Away from the tourism hotspots, these silenced histories are also embedded in the island’s physical landscape. In Denpasar, Bali’s capital, thousands of residents were detained in the city’s main prison at the time of the massacres. After 1965, the prison was demolished and replaced by the “Tragia” supermarket. But despite its central location, the building has stood empty for nearly two decades. Locals avoid entering the area, with some fearing that it might be haunted. As one Balinese resident put it: “The violence is not talked about, but it still haunts us”.
Elsewhere on the island, the unspoken past is made sense of through local belief. In Petulu, a small village north of Denpasar, residents recount how flocks of white herons began arriving shortly after the killings in 1965. The birds have remained ever since, nesting in the treetops along village roads. For many villagers, the herons are more than ordinary wildlife—they are understood as spiritual presences, the returning souls of those who died, lingering in the place where their lives were taken.

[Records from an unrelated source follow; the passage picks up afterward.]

(* ===== verification/Serving.v ===== *)
(** The requests on a lease in the logic: heartbeats, and the sessions of a lease. *)

From S2P Require Import Prelude Errors Crates Outer Records Payloads Reassembly NoiseIO Lease Bootstrap Session Control Adapter RawTransport RawReads Threads Interference Broker BrokerOps Handlers Rights Steps Moves Primitives Triples Reaping.

(** ** Sections that keep what is relied on *)

Section Tame.
Context {S L R E : Type} `{!Discipline S L R}.
Implicit Types (s : S) (l : list R) (P F : S -> Prop).

Definition tame {A} P l (f : Sec S E A) (phi : A -> Prop) (KX : A -> list R) (KE : list R) : Prop :=
  forall s, inv s -> P s -> holds s l ->
    post f s (fun a s' => phi a /\ moves s l s' (KX a))
      (fun e s' => exists f, e = Fails f /\ moves s l s' KE).

Lemma moves_stable s l s' l' P : stable [] P -> inv s -> holds s l -> moves s l s' l' -> P s -> P s'.
Proof. intros Hst Hi Hh (Hi' & He & _) Hp. by apply (Hst s s' l Hp Hi Hh He Hi'). Qed.
Lemma begin_reserved_ok r :
  satisfies (launching (r_index r)) (launch_held r) (begin_reserved (W:=W) r)
    (fun v => match v with
              | Ok p => fun s => (exists d, abs (r_launch_deadline r) = Ok d) /\ launching (r_index r) s
              | Err _ => launching (r_index r)
              end)
    (fun v => match v with Ok p => RPending p :: launch_held r | Err _ => launch_held r end).
Proof.
  set (i := r_index r). set (l := launch_held r). pose proof (held_stable [] r) as Hst.
  apply (satisfies_bind _ _ _ _ (fun d s => (exists d, abs (r_launch_deadline r) = Ok d) /\ launching i s) (fun _ => l)).
  { apply satisfies_lift; [done|by destruct (abs _)|]. intros s _ Hl. destruct (abs (r_launch_deadline r)) as [d|e]; [|done].
    split; [by exists d|done]. }
  intros d. apply satisfies_pure. intros Hd.
  apply (satisfies_bind _ _ _ _ (fun _ => launching i) (fun _ => l)).
  { apply satisfies_lift; [done|by destruct (res_map_err _ _)|]. intros s _ Hl. by destruct (res_map_err _ _). }
  intros sel. apply (satisfies_sure _ _ _ (fun _ => launching i) (fun p => RPending p :: l)); [done| |by intros p s|done].
  open_section. apply post_bind. eapply post_on_world; [done|done|]. intros p x Hm1.
  apply post_bind, post_modify, post_ret. split; [|done].
  eapply reached_then; [done|exact Hm1|]. intros Hok1. by apply moves_begin.
Qed.

Lemma abort_launch_ok r p reason :
  fails_with (launching (r_index r)) (RPending p :: launch_held r) [RGuard (r_operation r)]
    (abort_launch (W:=W) (completion_of r) p reason).
Proof.
  set (i := r_index r).
  apply (satisfies_then _ _ _ (fun _ => launching i) (fun _ => RPending p :: launch_held r));
    [apply (held_stable [_])| |].
  { open_section. eapply post_cleanup_deadline; [done|done|]. intros d x Hm'. by split. }
  intros d. apply (satisfies_then _ _ _ (fun _ => launching i) (fun _ => launch_held r));
    [apply (held_stable [_])| |].
  { open_section. eapply post_abort; [done|exact Hm|]. intros v x x' s' Hm'. by split. }
  intros v. eapply fails_pre; [|apply (held_stable [])|apply launching_not_ready].
  apply (reject_ok (launch_held r) [RGuard (r_operation r)] (launch_rights (r_index r)) (completion_of r));
    [|done|by repeat constructor].
  apply (stable_not_ready _ _ true). unfold launch_held, launch_rights. cbn. set_solver.
Qed.

Lemma new_cell_ok r p :
  sure (launching (r_index r)) (RPending p :: launch_held r) (new_cell (W:=W) (r_index r))
    (fun n s => launching (r_index r) s /\ owners (books s) !! n = Some (r_index r))
    (fun n => RProducer n :: RConsumer n :: RPending p :: launch_held r).
Proof.
  open_section. unfold post, new_cell. split; [by apply moves_cell_new|]. split; [by eapply launching_same|].
  cbn. rewrite <- (proj1 (bo_cells s Hok)). apply list_lookup_middle. done.
Qed.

The silence around 1965 is shaped by the broader political context. After the massacres, the Indonesian government restricted public discourse to consolidate its power, using anti-communism as a central pillar of its legitimacy. In Bali, the rapid expansion of tourism further contributed to erasing the island’s violent past. Rather than confronting the consequences of the massacres, the government promoted tourism as a path to development. As one expert argues: “The land left empty by the killings was to be used for commercial purposes”. Today, visitors come to Bali seeking harmony and healing, inadvertently reinforcing a narrative that leaves little room for critical engagement with the island’s history.
Spaces of memory
Despite these challenges, a small number of local initiatives are working to preserve the memory of the 1965 massacres. One such initiative is Taman 65, a communal space founded by a family of survivors. As one of its members describes it, “Taman 65 stands as a collective space of memory, honoring the victims and inviting people from all generations to learn and reflect about the history of 1965 truthfully”. It provides a rare platform for education, dialogue and advocacy, and stands apart from the island’s tourism-driven economy.

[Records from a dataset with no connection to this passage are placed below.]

(* ===== verification/Preparing.v ===== *)
(** The route of a prepare request in the logic: a lease that is over, one that is reused, or a
    new one that is launched. *)

From S2P Require Import Prelude Errors Crates Outer Records Payloads Reassembly NoiseIO Lease Bootstrap Session Control Adapter RawTransport RawReads Threads Interference Broker BrokerOps Handlers Rights Steps Moves Primitives Triples Reaping Serving Launching.

Section Preparing.
Context `{Minicbor} `{Snow} `{Sha2} `{Base64} `{PlatformHost W} `{!LongClock W}.
Context (ios android : PlatformTargetAdapter).
Implicit Types (s : Broker W) (l : list Right) (i j : nat).

#[local] Hint Resolve stable_valid stable_nothing : core.

(** ** The route of a request *)

Lemma prepare_deadline_ok n v p d : in_time n -> 1 <= v -> prepare_deadline n v p = Ok d ->
  1 <= d <= MAX_SAFE.
Proof.
  intros [Hge Hlt] Hv. unfold prepare_deadline.
  destruct (checked_add n (prepare_launch_budget p)) as [x|] eqn:Hx; [cbn|done].
  destruct (checked_add x PREPARE_BOOTSTRAP_MS) as [y|] eqn:Hy; [cbn|done]. intros [= <-].
  apply checked_add_some in Hx as [-> _], Hy as [-> _].
  unfold MAX_SAFE, PREPARE_BOOTSTRAP_MS in *. destruct p; cbn; unfold IOS_PREPARE_LAUNCH_MS, ANDROID_PREPARE_LAUNCH_MS in *; lia.
Qed.

(** No lease has the selection of a request. *)
Definition unselected (k : PrepareKey) s : Prop :=
  forall i a, lease_at s i = Some a -> key_selection (key a) <> key_selection k.

Lemma existsb_lease (p : Lease W -> bool) s i (a : Lease W) :
  existsb (any_lease p) (leases s) = false -> lease_at s i = Some a -> p a = false.
Proof.
  intros He Ha%lease_at_lookup. destruct (p a) eqn:Hp; [|done]. rewrite <- He. symmetry.
  apply existsb_exists. exists (Some a). split; [|done]. by eapply list_elem_of_In, list_elem_of_lookup_2.
Qed.
Lemma find_index_none {A} (p : A -> bool) (xs : list A) i x :
  find_index p xs = None -> xs !! i = Some x -> p x = false.
Proof.
  revert i. induction xs as [|y xs IH]; intros i; cbn; [done|].
  destruct (p y) eqn:Hp; [done|]. destruct (find_index p xs); [done|]. intros _.
  destruct i as [|i]; cbn; [by intros [= <-]|by apply IH].
Qed.
Lemma head_omap_none {A B} (f : A -> option B) (xs : list A) i x :
  head (omap f xs) = None -> xs !! i = Some x -> f x = None.
Proof.
  intros Hh Hx. destruct (f x) as [y|] eqn:Hf; [|done].
  assert (Hin : y ∈ omap f xs) by (apply list_elem_of_omap; exists x; split; [by eapply list_elem_of_lookup_2|done]).
  destruct (omap f xs); [by apply not_elem_of_nil in Hin|done].
Qed.

Lemma route_unselected k s :
  existsb (any_lease (fun a : Lease W => bool_decide (key_selection (key a) = key_selection k)
                               && negb (bool_decide (pk_digest (key a) = pk_digest k)))) (leases s) = false ->
  find_index (any_lease (fun a : Lease W => bool_decide (key a = k) && bool_decide (state a = LeaseReady))) (leases s) = None ->
  head (omap (fun o : option (Lease W) => o ≫= fun a =>
     if bool_decide (key a = k) && negb (bool_decide (state a = LeaseReady))
     then Some (default Stale (terminal_reason a)) else None) (leases s)) = None ->
  unselected k s.
Proof.
  intros H1' H2' H3' i a Ha Hk. pose proof (existsb_lease _ s i a H1' Ha) as Hd. cbn in Hd.
  rewrite bool_decide_true in Hd by done. cbn in Hd. apply negb_false_iff, bool_decide_eq_true in Hd.
  assert (key a = k) as Hkey.
  { destruct (key a), k. unfold key_selection in Hk. cbn in *. congruence. }
  apply lease_at_lookup in Ha. pose proof (find_index_none _ _ i _ H2' Ha) as Hr. cbn in Hr.
  pose proof (head_omap_none _ _ i _ H3' Ha) as Hn. cbn in Hn.
  rewrite bool_decide_true in Hr, Hn by done. cbn in Hr, Hn. by rewrite Hr in Hn.
Qed.



(** ** A new lease *)

Lemma post_of_core {A} (r : Res A) s (Q : A -> Broker W -> Prop) X :
  (forall x, Q x s) -> (forall f, X (Fails f) s) -> post (of_core r) s Q X.
Proof. intros Hq Hx. apply post_of_res; [intros x _; apply Hq|intros e _; apply Hx]. Qed.

Lemma new_lease_ok b n d ld c s : broker_ok s -> shutting_down s = false ->
  unselected (PrepareKey_new b) s -> 1 <= d <= MAX_SAFE -> holds s [] ->
  post (new_lease (W:=W) ios android b n d ld c) s
    (fun r s' => moves s [] s' (launch_held r) /\ reservation_ok r /\ launching (r_index r) s')
    (fun e s' => exists f, e = Fails f /\ moves s [] s' []).
Proof.
  intros Hok Hsh Hun Hd Hh. pose proof (moves_by_refl (fun r => r ∈ []) s [] Hok) as Hm.
  apply post_bind. eapply post_random; [done|done|exact Hm| |by eexists].
  intros t e1 _ Ht1 Htm Hm1. apply post_bind. eapply post_random; [done|done|exact Hm1| |by eexists].
  intros id e2 [d2 He2] _ _ Hm2. apply post_bind. eapply post_random; [done|done|exact Hm2| |by eexists].
  intros nonce e3 [d3 He3] _ _ Hm3. cbn zeta. cbn in He2, He3.
  assert (Ht3 : t ∉ e3) by set_solver.
  apply post_bind. eapply post_on_world; [done|exact Hm3|]. intros kp x4 Hm4.
  apply post_bind, post_of_core; [intros [private public]|by eexists].
  apply post_bind. eapply post_on_world; [done|exact Hm4|]. intros pb x5 Hm5.
  apply post_bind, post_of_core; [intros pbs|by eexists].
  apply post_bind, post_get, post_bind, post_modify. cbn [leases set_bio set_entropy].
  set (i := length (leases s)).
  match goal with |- post _ (set_books _ (push_lease ?x ?y)) _ _ => set (a := x); set (s5 := y) in * end.
  assert (Hm6 : moves_by (fun r => r ∈ []) s []
    (with_books (books_mint t) (push_lease a s5)) (launch_rights i)).
  { eapply reached_then; [done|exact Hm5|]. intros Hok5. rewrite <- (app_nil_r (launch_rights i)).
    apply (moves_push _ s5 []); done. }
  set (s6 := with_books _ _) in *.
  assert (Hlast : launching i s6).
  { split; [unfold valid; subst s6; cbn; rewrite length_app; cbn; lia|].
    intros a'. unfold lease_at. subst s6. cbn. rewrite list_lookup_middle by done. by intros [= <-]. }
  apply post_bind. eapply (post_enter _ s []); [done|apply Hlast|exact Hm6| |].
  - intros g o' Hg Hm7. apply post_ret. split; [exact Hm7|]. split; [by split|].
    by eapply launching_same.
  - intros f. eexists. split; [done|]. apply (moves_by_drop _ _ _ _ [] _ Hm6). by repeat constructor.
Qed.

(** ** A new reference *)

Lemma mint_ok acts s0 l0 i n s l (Q : ControlSuccess -> Broker W -> Prop) X :
  broker_ok s0 -> holds s0 l0 -> moves_by acts s0 l0 s l -> valid i s ->
  (forall v s', moves_by acts s0 l0 s' l -> Q v s') ->
  (forall f s', moves_by acts s0 l0 s' l -> X (Fails f) s') ->
  post (mint (W:=W) i n) s Q X.
Proof.
  intros Hok Hh Hm Hv Hq Hx. apply post_bind. eapply post_random; [done|done|exact Hm| |].
  2:{ intros f e Hm1. by apply Hx. }
  intros t e1 _ He Ht Hm1. apply post_bind, post_of_res; [intros exp _|by intros; apply Hx].
  apply post_bind, post_slot_at; [exact Hv|]. intros o Ho.
  apply post_bind, post_or_fail; [intros a Ha|by intros; apply Hx].
  apply post_bind, post_modify, post_ret, Hq. eapply reached_then; [done|exact Hm1|].
  intros Hok1. apply (moves_mint _ (set_entropy e1 s)); try done. by rewrite <- Ha.
Qed.

Lemma reuse_ok i k n : tame (valid i) [] (reuse (W:=W) i k n) (fun _ => True) (fun _ => []) [].
Proof.
  open_section. apply post_bind, post_get. destruct (lease_at s i) as [a|]; [|by eexists].
  destruct (negb _); [by eexists|]. destruct (negb _); [by eexists|].
  destruct (terminal_reason_at n a); [by apply post_ret|].
  apply post_bind. eapply mint_ok; [done|done|exact Hm|exact HP| |by eexists]. intros v s' Hm'. by apply post_ret.
Qed.

(** ** The route *)

Definition route_post (t : PrepareRoute) s : Prop :=
  match t with
  | RouteTerminal i _ | RouteReuse i => valid i s
  | RouteLaunch r => reservation_ok r /\ launching (r_index r) s
  end.
Definition route_rights (t : PrepareRoute) : list Right :=
  match t with RouteLaunch r => launch_held r | _ => [] end.

Lemma goes_terminal acts i cf reason (a : Lease W) :
  cf = terminal_cleanup_failed a ->
  lease_goes acts i a
    (set_references (set_ref_state RefStale <$> references a)
       (set_terminal cf reason (terminal_handoff a) (lease_handoff a) (set_state LeaseClosing a))).
Proof.
  intros ->. eapply goes_trans; [apply (goes_state _ _ LeaseClosing); by destruct (state a)|].
  set (b := set_terminal _ _ _ _ _). eapply goes_trans; [by apply (goes_same _ _ _ b)|].
  apply goes_refs; [|done].
  intros t x'. rewrite lookup_fmap. cbn. destruct (references a !! t) as [x|]; [|done].
  intros [= <-]. exists x. split; [done|]. split; [by destruct (ref_state x)|done].
Qed.

Lemma prepare_route_ok b n d ld c : 1 <= d <= MAX_SAFE ->
  yields nothing [] (prepare_route (W:=W) ios android b n d ld c) route_post route_rights [].
Proof.
  intros Hd. open_section. unfold prepare_route. cbn zeta. apply post_bind, post_get.
  destruct (existsb _ (leases s)) eqn:He; [by eexists|].
  destruct (failed s !! _) as [[dg reason]|]; [by eexists|].
  destruct (shutting_down s) eqn:Hsh; [by eexists|].
  destruct (find_index _ (leases s)) as [i|] eqn:Hf.
  - apply find_lease in Hf as (a & Ha & _). apply post_bind, post_slot_at; [by eapply lease_at_lt|].
    intros o <-. rewrite Ha. change (Some a ≫= terminal_reason_at n) with (terminal_reason_at n a).
    destruct (terminal_reason_at n a) as [reason|].
    2:{ apply post_ret. split; [done|]. by eapply lease_at_lt. }
    apply post_bind. apply (post_expect_lease _ a); [done|]. apply post_bind.
    eapply post_put; [done|exact Hm|exact Ha|by apply goes_terminal|]. intros Hm1 Ha1.
    apply post_ret. split; [done|]. by eapply lease_at_lt.
  - match goal with |- post (if ?c then _ else _) _ _ _ => destruct c; [by eexists|] end.
    destruct (head _) as [reason|] eqn:Hh1; [by eexists|]. apply post_bind.
    pose proof (route_unselected _ _ He Hf Hh1) as Hun.
    pose proof (new_lease_ok b n d ld c s Hok Hsh Hun Hd Hh) as Hn. unfold post in *.
    destruct (new_lease _ _ _ _ _ _ _ s) as [[r|e] s']; cbn; [|done]. by destruct Hn as (? & ? & ?).
Qed.

Lemma prepare_ok r : 1 <= deadline_unix_ms r -> serves nothing [] (prepare (W:=W) ios android r).
Proof.
  intros Hr. unfold prepare. cbn zeta. eapply satisfies_do; [done|apply now_tame| |done..]. intros n Hn.
  eapply satisfies_do; [done|apply on_world_ok| |done..]. intros c _.
  apply (satisfies_bind _ _ _ _ (fun d s => 1 <= d <= MAX_SAFE /\ nothing s) (fun _ => [])).
  { apply satisfies_lift; [done|by destruct (prepare_deadline _ _ _)|]. intros s _ _.
    destruct (prepare_deadline _ _ _) as [d|] eqn:Hd; [|done]. split; [by eapply prepare_deadline_ok|done]. }
  intros d. apply satisfies_pure. intros Hd. apply (satisfies_bind _ _ _ _ (fun _ => nothing) (fun _ => [])).
  { apply satisfies_lift; [done|by destruct (launch_deadline _ _ _)|]. by destruct (launch_deadline _ _ _). }
  intros ld. eapply satisfies_yields; [done|by apply prepare_route_ok| |done..].
  assert (Hend : forall i reason, serves (valid i) []
    (p_bind (terminalize_lease i reason) (fun _ => p_fail (A:=ControlSuccess) (W:=W) StPrepare reason))).
  { intros i reason. eapply satisfies_seq; [apply terminalize_valid|apply stable_valid| |done..].
    intros []. by apply serves_ret. }
  intros [i reason|i|rv]; cbn [route_post route_rights].
  - apply Hend.
  - change (route_post (RouteReuse i)) with (valid (W:=W) i).
    eapply satisfies_seq; [apply heartbeat_ok|apply stable_valid| |done..].
    intros replied. destruct (negb replied); [by apply serves_ret|].
    eapply satisfies_do; [apply stable_valid|apply now_tame| |done..]. intros m Hm.
    destruct (d <=? m); [by apply serves_ret|].
    eapply satisfies_do; [apply stable_valid|apply reuse_ok| |done..].
    intros [reason|reply] _; [apply Hend|by apply serves_ret].
  - apply satisfies_pure. intros Hrv. by apply launch_reserved_ok.
Qed.
End Preparing.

Bali offers a broader lesson about the dangers of leaving histories of violence unaddressed. While Indonesia did undergo a period of “Reformasi” after the end of Suharto’s rule in 1998, recent years have seen a shift back towards authoritarian tendencies. The current president, Prabowo Subianto, is a former special forces commander implicated in human rights abuses, and in late 2025 his government posthumously named Suharto a national hero.

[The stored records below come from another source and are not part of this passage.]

(* ===== verification/Apk.v ===== *)
(** The manifest in an APK ([android-emulator-adapter/src/apk.rs]): the ZIP archive it is
    extracted from, and the parser of Android's binary XML that looks for the bootstrap
    activity.  A [Result] whose error is [()] is an [option]; a file is its bytes. *)

From S2P Require Import Prelude Crates.

Definition MANIFEST_NAME : bytes := str "AndroidManifest.xml".
Definition MANIFEST_LIMIT : Z := 2 * 1024 * 1024.
Definition CENTRAL_DIRECTORY_LIMIT : Z := 8 * 1024 * 1024.
Definition ENTRY_LIMIT : Z := 4096.
Definition STRING_POOL_DECODED_BYTES_LIMIT : Z := 2 * 1024 * 1024.
Definition XML_DEPTH_LIMIT : Z := 256.
Definition NO_INDEX : Z := 4294967295.
Definition ANDROID_NS : bytes := str "http://schemas.android.com/apk/res/android".
Definition BOOTSTRAP_CLASS : bytes := str "AppPilotKitBootstrapActivity".

Definition ZIP_LOCAL : Z := 0x04034b50.
Definition ZIP_CENTRAL : Z := 0x02014b50.
Definition ZIP_EOCD : Z := 0x06054b50.

Definition RES_XML : Z := 0x0003.
Definition RES_STRING_POOL : Z := 0x0001.
Definition RES_XML_START_NAMESPACE : Z := 0x0100.
Definition RES_XML_END_NAMESPACE : Z := 0x0101.
Definition RES_XML_START_ELEMENT : Z := 0x0102.
Definition RES_XML_END_ELEMENT : Z := 0x0103.
Definition RES_XML_RESOURCE_MAP : Z := 0x0180.
Definition STRING_POOL_UTF8 : Z := 0x00000100.
Definition TYPE_STRING : Z := 0x03.
Definition TYPE_INT_BOOLEAN : Z := 0x12.
Definition ANDROID_ATTR_NAME : Z := 0x01010003.
Definition ANDROID_ATTR_ENABLED : Z := 0x0101000e.
Definition ANDROID_ATTR_EXPORTED : Z := 0x01010010.

(** ** Little-endian integers *)

(** [input.get(from..to)]. *)
Definition slice (input : bytes) (from to : Z) : option bytes :=
  if (from <=? to) && (to <=? len input)
  then Some (take (Z.to_nat (to - from)) (drop (Z.to_nat from) input)) else None.

Fixpoint le_decode (l : bytes) : Z :=
  match l with [] => 0 | b :: l => u8 b + 256 * le_decode l end.

Definition le_uint (n : Z) (input : bytes) (offset : Z) : option Z :=
  to ← checked_add offset n; le_decode <$> slice input offset to.
Definition le_u16 : bytes -> Z -> option Z := le_uint 2.
Definition le_u32 : bytes -> Z -> option Z := le_uint 4.

(** [le_u16(..) == Some(n)]. *)
Definition is_at (o : option Z) (n : Z) : bool := bool_decide (o = Some n).

Definition checked_sub (a b : Z) : option Z := if b <=? a then Some (a - b) else None.

(** ** The checksum *)

Definition crc_shift (crc : Z) : Z :=
  Z.lxor (Z.shiftr crc 1) (Z.land 0xedb88320 ((0 - Z.land crc 1) mod 2 ^ 32)).
Definition crc_byte (crc : Z) (b : byte) : Z := Nat.iter 8 crc_shift (Z.lxor crc (u8 b)).
Definition crc32 (input : bytes) : Z :=
  Z.lxor (foldl crc_byte 0xffffffff input) 0xffffffff.

(** ** zlib

    One call sequence [inflateInit2_(-15)], [inflate(Z_FINISH)], [inflateEnd] on an input and
    an output buffer: the three return codes, [total_out] and [avail_in] after it, and the
    buffer. *)

Record Inflated := mkInflated {
  z_initialized : Z;
  z_result : Z;
  z_ended : Z;
  z_total_out : Z;
  z_avail_in : Z;
  z_output : bytes
}.

Class Zlib := { zlib_inflate : bytes -> Z -> Inflated }.

Definition U32_MAX : Z := 2 ^ 32 - 1.

Section Extract.
Context `{Zlib}.

Definition inflate_raw (input : bytes) (output_length : Z) : option bytes :=
  if is_empty input || (output_length =? 0) then None
  else if (U32_MAX <? len input) || (U32_MAX <? output_length) then None
  else
    let z := zlib_inflate input output_length in
    if negb (z_initialized z =? 0) then None
    else if negb (z_result z =? 1) || negb (z_ended z =? 0)
            || negb (z_total_out z =? output_length) || negb (z_avail_in z =? 0)
    then None
    else Some (z_output z).

(** ** The archive *)

(** [seek(Start(offset))], then [read_exact] of [n] bytes. *)
Definition read_at (file : bytes) (offset n : Z) : option bytes :=
  if (n =? 0) || (offset + n <=? len file)
  then Some (take (Z.to_nat n) (drop (Z.to_nat offset) file)) else None.

(** The fields of an entry of the central directory. *)
Record CentralEntry := mkCentralEntry {
  ce_flags : Z;
  ce_method : Z;
  ce_crc : Z;
  ce_compressed : Z;
  ce_uncompressed : Z;
  ce_disk : Z;
  ce_local_offset : Z;
  ce_name : bytes;
  ce_end : Z
}.

Definition read_local_entry (file : bytes) (offset central_offset expected_flags expected_method
    expected_crc compressed_length uncompressed_length : Z) (expected_name : bytes)
    : option bytes :=
  header ← read_at file offset 30;
  if negb (is_at (le_u32 header 0) ZIP_LOCAL) || negb (is_at (le_u16 header 6) expected_flags)
     || negb (is_at (le_u16 header 8) expected_method)
  then None
  else
    name_length ← le_u16 header 26;
    extra_length ← le_u16 header 28;
    if negb (name_length =? len expected_name) then None
    else
      name ← read_at file (offset + 30) name_length;
      if negb (bytes_eqb name expected_name) then None
      else
        data_offset ← (v ← checked_add offset 30; v ← checked_add v name_length;
                       checked_add v extra_length);
        data_end ← (e ← checked_add data_offset compressed_length;
                    if e <=? central_offset then Some e else None);
        if data_end <? data_offset then None
        else
          compressed ← read_at file data_offset compressed_length;
          output ← (if (expected_method =? 0) && (compressed_length =? uncompressed_length)
                    then Some compressed
                    else if expected_method =? 8 then inflate_raw compressed uncompressed_length
                    else None);
          if negb (len output =? uncompressed_length) || negb (crc32 output =? expected_crc)
          then None else Some output.

(** What one turn of the loop reads of the central directory. *)
Definition central_entry (central : bytes) (cursor : Z) : option CentralEntry :=
  if negb (is_at (le_u32 central cursor) ZIP_CENTRAL) then None
  else
    flags ← le_u16 central (cursor + 8);
    method ← le_u16 central (cursor + 10);
    crc ← le_u32 central (cursor + 16);
    compressed ← le_u32 central (cursor + 20);
    uncompressed ← le_u32 central (cursor + 24);
    name_length ← le_u16 central (cursor + 28);
    extra_length ← le_u16 central (cursor + 30);
    comment_length ← le_u16 central (cursor + 32);
    disk ← le_u16 central (cursor + 34);
    local_offset ← le_u32 central (cursor + 42);
    entry_end ← (v ← checked_add cursor 46; v ← checked_add v name_length;
                 v ← checked_add v extra_length; v ← checked_add v comment_length;
                 if v <=? len central then Some v else None);
    let name_start := cursor + 46 in
    name ← slice central name_start (name_start + name_length);
    Some (mkCentralEntry flags method crc compressed uncompressed disk local_offset name
            entry_end).

(** [flags & !0x080e != 0 || flags & 1 != 0]. *)
Definition flags_refused (flags : Z) : bool :=
  negb (Z.land flags (0xffff - 0x080e) =? 0) || negb (Z.land flags 1 =? 0).

Fixpoint central_loop (entries : nat) (file central : bytes) (central_offset cursor : Z)
    (manifest : option bytes) : option (Z * option bytes) :=
  match entries with
  | O => Some (cursor, manifest)
  | S entries =>
      e ← central_entry central cursor;
      if negb (ce_disk e =? 0) || flags_refused (ce_flags e) then None
      else
        manifest ←
          (if bytes_eqb (ce_name e) MANIFEST_NAME then
             if is_Some_b manifest || (MANIFEST_LIMIT <? ce_compressed e)
                || (ce_uncompressed e =? 0) || (MANIFEST_LIMIT <? ce_uncompressed e)
             then None
             else
               m ← read_local_entry file (ce_local_offset e) central_offset (ce_flags e)
                     (ce_method e) (ce_crc e) (ce_compressed e) (ce_uncompressed e) (ce_name e);
               Some (Some m)
           else Some manifest);
        central_loop entries file central central_offset (ce_end e) manifest
  end.

(** The offsets of the tail at which an end record may stand. *)
Definition eocd_candidates (tail : bytes) : list Z :=
  filter (fun offset => is_at (le_u32 tail offset) ZIP_EOCD
            && match le_u16 tail (offset + 20) with
               | Some comment => bool_decide (checked_add offset (22 + comment) = Some (len tail))
               | None => false
               end = true)
    (seqZ 0 (len tail - 22 + 1)).

Definition extract_manifest (file : bytes) : option bytes :=
  let length := len file in
  let tail_length := Z.min length 65557 in
  if tail_length <? 22 then None
  else
    tail ← read_at file (length - tail_length) tail_length;
    match eocd_candidates tail with
    | [eocd_in_tail] =>
        start ← checked_sub length tail_length;
        eocd_absolute ← checked_add start eocd_in_tail;
        if negb (is_at (le_u16 tail (eocd_in_tail + 4)) 0)
           || negb (is_at (le_u16 tail (eocd_in_tail + 6)) 0)
        then None
        else
          disk_entries ← le_u16 tail (eocd_in_tail + 8);
          total_entries ← le_u16 tail (eocd_in_tail + 10);
          if (total_entries =? 0) || (ENTRY_LIMIT <? total_entries)
             || negb (disk_entries =? total_entries) || (total_entries =? 65535)
          then None
          else
            central_size ← le_u32 tail (eocd_in_tail + 12);
            central_offset ← le_u32 tail (eocd_in_tail + 16);
            if (central_size =? 0) || (CENTRAL_DIRECTORY_LIMIT <? central_size)
               || negb (bool_decide (checked_add central_offset central_size = Some eocd_absolute))
            then None
            else
              central ← read_at file central_offset central_size;
              '(cursor, manifest) ←
                central_loop (Z.to_nat total_entries) file central central_offset 0 None;
              if negb (cursor =? len central) then None else manifest
    | _ => None
    end.
End Extract.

In this political climate, it has become increasingly difficult for organisations like Taman 65 to continue their work. The tourism industry, by building resorts, villas and beach clubs over former sites of mass atrocities, directly contributes to the ongoing erasure of the history of 1965 and reinforces the silence that has surrounded it for decades. Bali thus illustrates how unaddressed violence, commercial pressures and imposed silence can intertwine, leaving societies with little space to deal with the legacies of their past.
This article captures impressions gathered during a study trip to Bali (Indonesia), in which members from our partner organisations came together to exchange perspectives on dealing with the past. The trip was organised by Asia Justice and Rights, a regional human rights organisation dedicated to building cultures of accountability, justice, and a commitment to learning from the root causes of mass human rights violations in the Asia-Pacific region.